Attended a Viennese Waltz ball. Had a GREAT time! The last few months of lessons and practice have paid off big-time. Jim’s book gave the key, the rest is “just” work. Learned the beat, a few step patterns, frame/lead, and I’m enjoying myself. Lots more to do, enjoy, and smile about. Thanks Jim!
Eric, thanks for another field report, congrats on your continued progress. I think you’re discovering that once you develop a proper foundation in music, rhythm and technique, progress in partner dancing accelerates. While step patterns are important, if that’s the only thing you ever learn, you’ll just be a bad dancer who knows a lot of step patterns.
Another update. Started regular lessons at a place based on recommendations of people I liked who danced well. This plus two other lessons / dance venues add up to five dance events per week for me. As I am making progress, it is getting to be more fun.
Your insights, videos, and survival guidance has gotten me on my way. I feel solid on the dance floor in a few styles at the beginner level. When I falter, I often know which of the several aspects of a given dance is off and how to recover.

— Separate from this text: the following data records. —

(** What SignInAppToken signs verifies until it expires. *)
Lemma inapp_token_roundtrip tenantID appID subject expiresAt secret now token :
  has bar tenantID = false -> has bar appID = false -> has bar subject = false ->
  0 < Time.Unix expiresAt < two63 -> now < unix (Time.Unix expiresAt) ->
  SignInAppToken tenantID appID subject expiresAt secret = Ok token ->
  VerifyInAppToken token tenantID appID secret now = Ok (MkInAppToken tenantID appID subject (unix (Time.Unix expiresAt))).
Proof.
  intros Ht Ha Hs He Hnow. unfold SignInAppToken. destruct (_ || _) eqn:Eg; [done|]. intros [= <-].
  apply orb_false_elim in Eg as [Eg Hz]. apply orb_false_elim in Eg as [Eg Hk]. apply orb_false_elim in Eg as [Eg Hbs]. apply orb_false_elim in Eg as [Hbt Hba].
  unfold VerifyInAppToken. rewrite seal_nonempty, Hbt, Hba, Hk. cbn [orb].
  fold (payload_of tenantID appID subject (GoStr.of_Z (Time.Unix expiresAt))).
  rewrite unseal, cut_seal.
  rewrite signed_by_seal. cbn [negb]. rewrite Split_payload by (try apply digits_no_bar; done || lia).
  rewrite !seqb_refl, Hbs. cbn [negb orb]. rewrite AudienceSpec.Atoi_of_Z by lia.
  rewrite (proj2 (Z.leb_gt _ _)), (proj2 (Z.ltb_lt _ _)) by lia. done.
Qed.

(** What a token that verifies proves. *)
Definition signed (tenantID appID subject token secret : string) (now : Z) : Prop :=
  exists expires expiresUnix signature, let payload := payload_of tenantID appID subject expires in
    DecodeString token = Some (payload +:+ "." +:+ signature) /\ DecodeString signature = Some (text (HMAC secret payload)) /\
    GoStr.Atoi expires = Some expiresUnix /\ 0 < expiresUnix /\ now < unix expiresUnix.

Lemma VerifyInAppToken_signed token tenantID appID secret now t : VerifyInAppToken token tenantID appID secret now = Ok t ->
  it_TenantID t = tenantID /\ it_AppID t = appID /\ GoMap.blank (it_Subject t) = false /\ signed tenantID appID (it_Subject t) token secret now.
Proof.
  unfold VerifyInAppToken. destruct (_ || _); [done|]. destruct (DecodeString token) as [full|] eqn:Ed; [|done].
  destruct (cut_last dot full) as [[payload signature]|] eqn:Ec; [|done]. destruct (signed_by payload signature secret) eqn:Es; [|done]. cbn [negb].
  pose proof (Split_Join bar payload) as Hj. destruct (Split bar payload) as [|t0 [|a0 [|s0 [|e0 [|? ?]]]]]; try done.
  destruct (t0 =s tenantID) eqn:E1; [|done]. destruct (a0 =s appID) eqn:E2; [|done]. cbn [negb orb]. apply seqb_true in E1, E2. subst t0 a0.
  destruct (GoMap.blank s0) eqn:Eb; [done|]. destruct (GoStr.Atoi e0) as [x|] eqn:Ea; [|done]. destruct (x <=? 0) eqn:Ex; [done|].
  destruct (now <? unix x) eqn:En; [|done]. cbn [negb]. intros [= <-]. cbn. split_and!; try done. exists e0, x, signature.
  apply cut_last_parts in Ec as [-> _]. change (payload_of tenantID appID s0 e0 = payload) in Hj. rewrite Hj. split_and!; [done | by apply signed_by_true | done | lia | lia].
Qed.

Lemma not_blank s : GoMap.blank s = false -> (s =s "") = false.
Proof. intros H. apply seqb_false. by intros ->. Qed.

(** ** Who a public request acts for *)

Lemma check_token_granted tenantID appID externalID token secret now granted s b :
  check_token tenantID appID externalID token secret now granted = Granted s b ->
  granted = Granted s b /\ (token = "" \/ signed tenantID appID externalID token secret now /\ GoMap.blank externalID = false).
Proof.
  unfold check_token. destruct (token =s "") eqn:Et; [apply seqb_true in Et; auto|].
  destruct (VerifyInAppToken _ _ _ _ _) as [t|e] eqn:Ev; [|by destruct (errors_Is _ _)].
  destruct (it_Subject t =s externalID) eqn:Es; [|done]. apply seqb_true in Es as <-. intros ->.
  apply VerifyInAppToken_signed in Ev as (_ & _ & Hb & Hs). auto.
Qed.

Section reported.
Context {W : Type} `{InboxStore W}.

(** A reply of 200 has found the message in the subject's inbox and had its
    event accepted. *)
Lemma reported allowed q id action secret now w code w' : reportMessageEngagement allowed q id action secret now w = (Ok (200, code), w') ->
  let tenantID := GoMap.TrimSpace (qr_tenant q) in let appID := GoMap.TrimSpace (qr_app q) in
  exists s b msg w1 w2 ids, authenticate q secret now = Granted s b /\
    GetProfileIDBySubject tenantID appID s b w = (Ok (mg_ProfileID msg), w1) /\ GetInAppMessage tenantID (GoMap.TrimSpace id) w1 = (Ok msg, w2) /\
    AcceptEvents (MkPrincipal tenantID "" appID "" "" "public" []) [engagement_event q (GoMap.TrimSpace action) s (mg_ID msg) now] w2 = (Ok ids, w').
Proof.
  intros Hr. cbn zeta. unfold reportMessageEngagement in Hr. destruct allowed; [|done]. cbn [negb] in Hr.
  destruct (engagement_access _ _ _ _ _) as [status c|s b] eqn:Ea.
  { exfalso. unfold engagement_access, authenticate, check_token in Ea. cbn zeta in Ea.
    repeat (case_match; simplify_eq); injection Hr as E _; discriminate E. }
  assert (Eq : authenticate q secret now = Granted s b).
  { unfold engagement_access in Ea. repeat (case_match; try done). }
  unfold mbind, M_bind, try in Hr. destruct (GetProfileIDBySubject _ _ _ _ w) as [[profileID|e] w1] eqn:Ep;
    [|unfold failure in Hr; destruct (errors_Is _ _); injection Hr as E _; discriminate E].
  destruct (GetInAppMessage _ _ w1) as [[msg|e] w2] eqn:Em; [|unfold failure in Hr; destruct (errors_Is _ _); injection Hr as E _; discriminate E].
  destruct (mg_ProfileID msg =s profileID) eqn:Ei; [|injection Hr as E _; discriminate E]. apply seqb_true in Ei as <-. cbn [negb] in Hr.
  destruct (AcceptEvents _ _ w2) as [[ids|e] w3] eqn:Ae; injection Hr as E <-; [|discriminate E]. by exists s, b, msg, w1, w2, ids.
Qed.
End reported.

(** Whom an engagement's event names. *)
Definition names_subject (q : Query) (s : string) (byExternalID : bool) (e : Event) : Prop :=
  if byExternalID then ev_ExternalID e = s /\ ev_AnonymousID e = ""
  else ev_ExternalID e = "" /\ ev_AnonymousID e = s \/ s = GoMap.TrimSpace (qr_external_id q) /\ ev_ExternalID e = s /\ ev_AnonymousID e = "".

Lemma event_names q secret now s b action messageID :
  authenticate q secret now = Granted s b -> names_subject q s b (engagement_event q action s messageID now).
Proof.
  intros H. unfold authenticate in H. cbn zeta in H. destruct (_ || _) in H; [done|]. destruct (_ && _) eqn:Eb in H.
  - apply andb_prop in Eb as [_ Eb]. apply check_token_granted in H as [[= <- <-] _]. cbn. by rewrite seqb_refl, Eb.
  - destruct (negb (GoMap.TrimSpace (qr_anonymous_id q) =s "")); [|done]. apply check_token_granted in H as [[= <- <-] _]. cbn.
    clear Eb. destruct (_ && _) eqn:Ek; [right|by left]. by apply andb_prop in Ek as [->%seqb_true _].
Qed.

(** C38: the inbox and flag endpoints look a profile up by external id only
    under its token: when [authenticate] answers an external id, it is the
    request's, and the token decodes to this tenant, app, subject and a future
    expiry with their HMAC under the secret; an answer by anonymous id carries
    no token at all.  Conversely a token made by [SignInAppToken] for names
    without a bar and without outer white space is honoured until it expires.
    An engagement is reported only for a message in the inbox of the subject
    so authenticated.  Its event names a known subject who has proved to be one;
    for an anonymous one it names the anonymous id, but for the request that
    repeats it as [external_id]: that event names the external id, with no
    token ([engagement_names_anyone]). *)
Theorem known_subject_needs_token q secret now :
  (forall s, authenticate q secret now = Granted s true ->
    s = GoMap.TrimSpace (qr_external_id q) /\
    signed (GoMap.TrimSpace (qr_tenant q)) (GoMap.TrimSpace (qr_app q)) s (GoMap.TrimSpace (qr_token q)) secret now) /\
  (forall s, authenticate q secret now = Granted s false -> GoMap.TrimSpace (qr_token q) = "" /\ s = GoMap.TrimSpace (qr_anonymous_id q)) /\
  (forall expiresAt,
    Forall (fun s => GoMap.TrimSpace s = s /\ has bar s = false) [qr_tenant q; qr_app q; qr_external_id q] ->
    0 < Time.Unix expiresAt < two63 -> now < unix (Time.Unix expiresAt) ->
    SignInAppToken (qr_tenant q) (qr_app q) (qr_external_id q) expiresAt secret = Ok (qr_token q) ->
    authenticate q secret now = Granted (qr_external_id q) true) /\
  (forall (W : Type) (I : InboxStore W) allowed id action w code w',
    reportMessageEngagement allowed q id action secret now w = (Ok (200, code), w') ->
    exists s b msg w1 w2 e ids, authenticate q secret now = Granted s b /\
      GetProfileIDBySubject (GoMap.TrimSpace (qr_tenant q)) (GoMap.TrimSpace (qr_app q)) s b w = (Ok (mg_ProfileID msg), w1) /\
      GetInAppMessage (GoMap.TrimSpace (qr_tenant q)) (GoMap.TrimSpace id) w1 = (Ok msg, w2) /\
      AcceptEvents (MkPrincipal (GoMap.TrimSpace (qr_tenant q)) "" (GoMap.TrimSpace (qr_app q)) "" "" "public" []) [e] w2 = (Ok ids, w') /\
      names_subject q s b e).
Proof.
  split_and!.
  - intros s H. unfold authenticate in H. cbn zeta in H. destruct (_ || _); [done|]. destruct (_ && _) eqn:Eb.
    + apply check_token_granted in H as [[= <-] Hs]. split; [done|]. destruct Hs as [Hs|[Hs _]]; [|exact Hs].
      apply andb_prop in Eb as [Et _]. by rewrite Hs in Et.
    + destruct (negb (GoMap.TrimSpace (qr_anonymous_id q) =s "")); [|done]. apply check_token_granted in H as [H _]. discriminate H.
  - intros s H. unfold authenticate in H. cbn zeta in H. destruct (_ || _); [done|]. destruct (_ && _) eqn:Eb.
    + apply check_token_granted in H as [H _]. discriminate H.
    + destruct (negb (GoMap.TrimSpace (qr_anonymous_id q) =s "")); [|done]. apply check_token_granted in H as [[= <-] [Hs|[_ Hs]]]; [done|].
      split; [|done]. apply andb_false_iff in Eb as [Eb|Eb]; apply negb_false_iff, seqb_true in Eb; [done|]. by rewrite Eb in Hs.
  - intros expiresAt Hc He Hnow Hsign. rewrite !Forall_cons in Hc. destruct Hc as ([Et Ht] & [Ea Ha] & [Es Hs] & _).
    pose proof (inapp_token_roundtrip _ _ _ _ _ _ _ Ht Ha Hs He Hnow Hsign) as Hv. unfold SignInAppToken in Hsign.
    destruct (GoMap.blank (qr_tenant q)) eqn:Bt; [done|]. destruct (GoMap.blank (qr_app q)) eqn:Ba; [done|].
    destruct (GoMap.blank (qr_external_id q)) eqn:Bs; [done|]. destruct (_ || _) in Hsign; [done|]. injection Hsign as Hsign.
    assert (Hk : GoMap.TrimSpace (qr_token q) = qr_token q) by (rewrite <- Hsign; apply TrimSpace_spaceless, seal_spaceless).
    assert (Hn : (qr_token q =s "") = false) by (rewrite <- Hsign; apply seal_nonempty).
    unfold authenticate, check_token. cbn zeta. rewrite Et, Ea, Es, Hk, Hn, !not_blank, Hv by done. cbn. by rewrite seqb_refl.
  - intros W I allowed id action w code w' Hr. apply reported in Hr as (s & b & msg & w1 & w2 & ids & Ha & Hp & Hm & He).
    exists s, b, msg, w1, w2, (engagement_event q (GoMap.TrimSpace action) s (mg_ID msg) now), ids. repeat split; [done..|]. by apply (event_names _ secret).
Qed.

Definition demo_token (subject : string) : string :=
  match SignInAppToken "t" "a" subject (900 * Time.Second) "secret" with Ok t => t | Err _ => "" end.
Definition demo_query (subject anonymous token : string) : Query := MkQuery "t" "a" anonymous subject token.
Lemma known_subject_needs_token_witness : let q := demo_query "ada@example.test" "visitor" (demo_token "ada@example.test") in
  authenticate q "secret" 0 = Granted "ada@example.test" true /\
  signed "t" "a" "ada@example.test" (GoMap.TrimSpace (qr_token q)) "secret" 0 /\
  authenticate q "other" 0 = Refused 403 "invalid_token" /\ authenticate q "secret" (900 * Time.Second) = Refused 403 "expired_token" /\
  authenticate (demo_query "eve@example.test" "" (qr_token q)) "secret" 0 = Refused 403 "subject_mismatch".
Proof.
  intros q. destruct (known_subject_needs_token q "secret" 0) as (Hknown & _ & Hsigned & _).
  assert (H : authenticate q "secret" 0 = Granted "ada@example.test" true).
  { apply (Hsigned (900 * Time.Second)); [|split; vm_compute; reflexivity | vm_compute; reflexivity..].
    repeat constructor; vm_compute; reflexivity. }
  split; [exact H|]. split; [exact (proj2 (Hknown _ H))|]. split_and!; vm_compute; reflexivity.
Defined.

(** Whoever has an anonymous profile with a message in its inbox can report it
    in the name of any customer whose external id the profile was given as its
    anonymous one: the event names the customer, without a token. *)
Definition inbox : InboxStore (list Event) := {|
  GetProfileIDBySubject _ _ s by_ w := (if (s =s "ada") && negb by_ then Ok "visitor" else Err ErrNotFound, w);
  GetInAppMessage _ id w := (Ok (MkMessage id "visitor"), w);
  AcceptEvents _ events w := (Ok (ev_IdempotencyKey <$> events), w ++ events) |}.
Lemma engagement_names_anyone :
  let r := @reportMessageEngagement _ inbox true (demo_query "ada" "ada" "") "m1" "click" "secret" 0 [] in
  r.1 = Ok (200, "accepted") /\ ((fun e => (ev_ExternalID e, ev_AnonymousID e)) <$> r.2) = [("ada", "")].
Proof. vm_compute. split; reflexivity. Qed.

(** A subject with a bar is signed, and its token never verifies. *)
Lemma bar_subject_refused :
  demo_token "crm|42" <> "" /\ VerifyInAppToken (demo_token "crm|42") "t" "a" "secret" 0 = Err ErrInvalidInAppToken.
Proof. split; [vm_compute; discriminate | vm_compute; reflexivity]. Qed.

Having practiced a few styles a lot (!), I can now take a woman who wants to dance that style, but lacks the steps, and do a few basic steps to music teaching her. And most importantly, both of us have a good time. This is a real charge for me.
Eric, thanks for the progress report. I think this is the first time you’ve written with a degree of confidence. But, remember: on the dance floor, never let your ego exceed your ability.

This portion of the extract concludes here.